Me: “Not really, I only get paid to watch people play games.”
Anon: “Sounds great. I’d like a job like that.”
Firstly, they probably wouldn’t like my job. It doesn’t involve playing games that much. Secondly, if you play games for fun or relaxation it requires more mental effort to watch someone play a game and try to figure out what they’re doing than it does to actually play the game. Still, this is what I do for a living.
So who am I? I run a video game user research studio in Brighton, on the south coast of Britain, called Vertical Slice. User research is the commonly accepted name for this ‘watching’. You may also know it as usability or playtesting, but these names tend to suggest only specific parts of the overall field of user research. Despite being a relatively new field, the Game User Research Special Interest Group (GUR SIG) on LinkedIn currently has 281 members, many of whom are employed at major game studios worldwide. Developers and publishers take user research very seriously, considering it a way of adding enormous value to a game for relatively little cost. The games we’ve worked on range from triple A titles that reach the top of the charts through to digital downloads and mobile games. You’ve probably played them.
Why do I watch people play games? Game developers live with their game perhaps ten hours a day for cycles that typically last between six months and two years.

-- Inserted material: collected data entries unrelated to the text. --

Lemma lzf_decompress_exact_witness :
  exists n out', lzf_decompress [1; 97; 98; 64; 1; 255] (replicate 8 0) = Some (n, out') /\ length out' = length (replicate 8 0) /\
    (n <> 0 -> exists data, stream [1; 97; 98; 64; 1; 255] data /\ n = Z.of_nat (length data) /\ out' = data ++ drop (length data) (replicate 8 0)) /\
    (forall data, stream [1; 97; 98; 64; 1; 255] data -> (length data <= length (replicate 8 0))%nat ->
       n = Z.of_nat (length data) /\ out' = data ++ drop (length data) (replicate 8 0)).
Proof. apply (lzf_decompress_exact [1; 97; 98; 64; 1; 255] (replicate 8 0)). by repeat constructor. Defined.

(** * The compressor *)

Section CompressOk.
Context (inp : bytes) (in_data : Z) (out_len : Z).
Hypothesis (Hin : bytes_ok inp) (Hbase : 8192 <= in_data) (Htop : in_data + Z.of_nat (length inp) <= 2 ^ 64).

(** The octets at [ref] and at [p] are equal for [len] octets. *)
Definition agree (ref p len : Z) : Prop :=
  forall i, 0 <= i < len -> rd inp (ref + i) = rd inp (p + i).

Lemma agree_snoc ref p len : agree ref p len -> rd inp (ref + len) = rd inp (p + len) -> agree ref p (len + 1).
Proof. intros Ha He i Hi. destruct (decide (i = len)) as [->|]; [done|]. apply Ha. lia. Qed.

Lemma unrolled_ok n : forall ref p len, 0 <= ref < p -> 0 <= len -> agree ref p (len + 1) ->
  p + len + Z.of_nat n < Z.of_nat (length inp) ->
  exists len' broke, unrolled inp n ref p len = Some (len', broke) /\
    (broke = true -> len < len' <= len + Z.of_nat n /\ agree ref p len') /\
    (broke = false -> len' = len + Z.of_nat n /\ agree ref p (len' + 1)).
Proof.
  induction n as [|n IH]; intros ref p len Hr Hl Ha Hb; cbn [unrolled].
  { exists len, false. split_and!; [done|done|]. intros _. split; [lia|done]. }
  destruct (rd_Some inp (ref + (len + 1))) as [a Hra]; [lia|]. destruct (rd_Some inp (p + (len + 1))) as [b Hrb]; [lia|].
  rewrite Hra, Hrb. cbn [mbind option_bind]. destruct (Z.eqb_spec a b) as [->|]; cbn [negb].
  - destruct (IH ref p (len + 1) Hr) as (len' & br & Heq & H1 & H2); [lia| |lia|].
    { apply agree_snoc; [done|]. by rewrite Hra, Hrb. }
    exists len', br. split; [done|]. split; intros E.
    + destruct (H1 E). split; [lia|done]. + destruct (H2 E). split; [lia|done].
  - exists (len + 1), true. split_and!; [done| |done]. intros _. split; [lia|done].
Qed.

Lemma do_while_ok fuel : forall maxlen ref p len, 0 <= ref < p -> 0 <= len -> agree ref p (len + 1) ->
  p + maxlen <= Z.of_nat (length inp) -> maxlen - len - 1 <= Z.of_nat fuel ->
  exists len', do_while inp fuel maxlen ref p len = Some len' /\ len < len' <= Z.max (len + 1) maxlen /\ agree ref p len'.
Proof.
  induction fuel as [|fuel IH]; intros maxlen ref p len Hr Hl Ha Hb Hf; cbn [do_while];
    (destruct (Z.ltb_spec (len + 1) maxlen) as [Hlt|]; [|exists (len + 1); split_and!; [done|lia|lia|done]]).
  { lia. }
  destruct (rd_Some inp (ref + (len + 1))) as [a Hra]; [lia|]. destruct (rd_Some inp (p + (len + 1))) as [b Hrb]; [lia|].
  rewrite Hra, Hrb. cbn [mbind option_bind]. destruct (Z.eqb_spec a b) as [->|].
  - destruct (IH maxlen ref p (len + 1) Hr) as (len' & Heq & Hle & Ha'); [lia| |lia|lia|].
    { apply agree_snoc; [done|]. by rewrite Hra, Hrb. }
    exists len'. split_and!; [done|lia|lia|done].
  - exists (len + 1). split_and!; [done|lia|lia|done].
Qed.

Lemma match_len_ok ref p : 0 <= ref < p -> p + 3 <= Z.of_nat (length inp) -> agree ref p 3 ->
  exists len, match_len inp ref p = Some len /\ 3 <= len <= 264 /\ p + len <= Z.of_nat (length inp) /\ agree ref p len.
Proof.
  intros Hr Hp Ha. unfold match_len, in_end. change MAX_REF with 264.
  set (maxlen := if _ >? 264 then 264 else _).
  assert (Hm : maxlen <= 264 /\ p + maxlen + 2 <= Z.of_nat (length inp)).
  { subst maxlen. destruct (Z.gtb_spec (Z.of_nat (length inp) - p - 2) 264); lia. }
  assert (Hfirst : exists len broke, (if maxlen >? 16 then unrolled inp 16 ref p 2 else Some (2, false)) = Some (len, broke) /\
    (broke = true -> 3 <= len <= 18 /\ len <= maxlen + 2 /\ agree ref p len) /\
    (broke = false -> (len = 2 \/ len = 18 /\ 16 < maxlen) /\ agree ref p (len + 1))).
  { destruct (Z.gtb_spec maxlen 16) as [Hgt|].
    - destruct (unrolled_ok 16 ref p 2 Hr) as (len & br & Heq & H1 & H2); [lia|done|lia|]. exists len, br. split; [done|].
      split; intros E; [destruct (H1 E); split_and!; [lia..|done]|destruct (H2 E); split; [right; lia|done]].
    - exists 2, false. split_and!; [done|done|]. intros _. split; [by left|done]. }
  destruct Hfirst as (len & broke & -> & H1 & H2). cbn [mbind option_bind]. destruct broke.
  - destruct (H1 eq_refl) as (? & ? & ?). exists len. split_and!; [done|lia|lia|lia|done].
  - destruct (H2 eq_refl) as [Hlen Ha'].
    destruct (do_while_ok (Z.to_nat maxlen) maxlen ref p len Hr) as (len' & Heq & Hle & Ha2); [lia|done|lia|lia|].
    exists len'. split_and!; [done|lia|lia|lia|done].
Qed.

All that time means that they get very good at their games; when they play they go through the same motions, the ones they know that will work.
In contrast, when I watch gamers who are completely new to the game I see how they often have no idea what they’re meant to be doing. The game rules that were so very obvious to the designer are completely foreign to a new player. Identifying and refining players’ assumptions and perceptions before release helps to improve the gaming experience immeasurably.
To be fair, calling it ‘watching’ is putting it rather mildly. The techniques that we use come from psychology, cognitive science, computer science and design, among others. Our work typically goes into very detailed analysis of players’ interaction with game worlds, constructing a profile of not only what they did, but also why they did it.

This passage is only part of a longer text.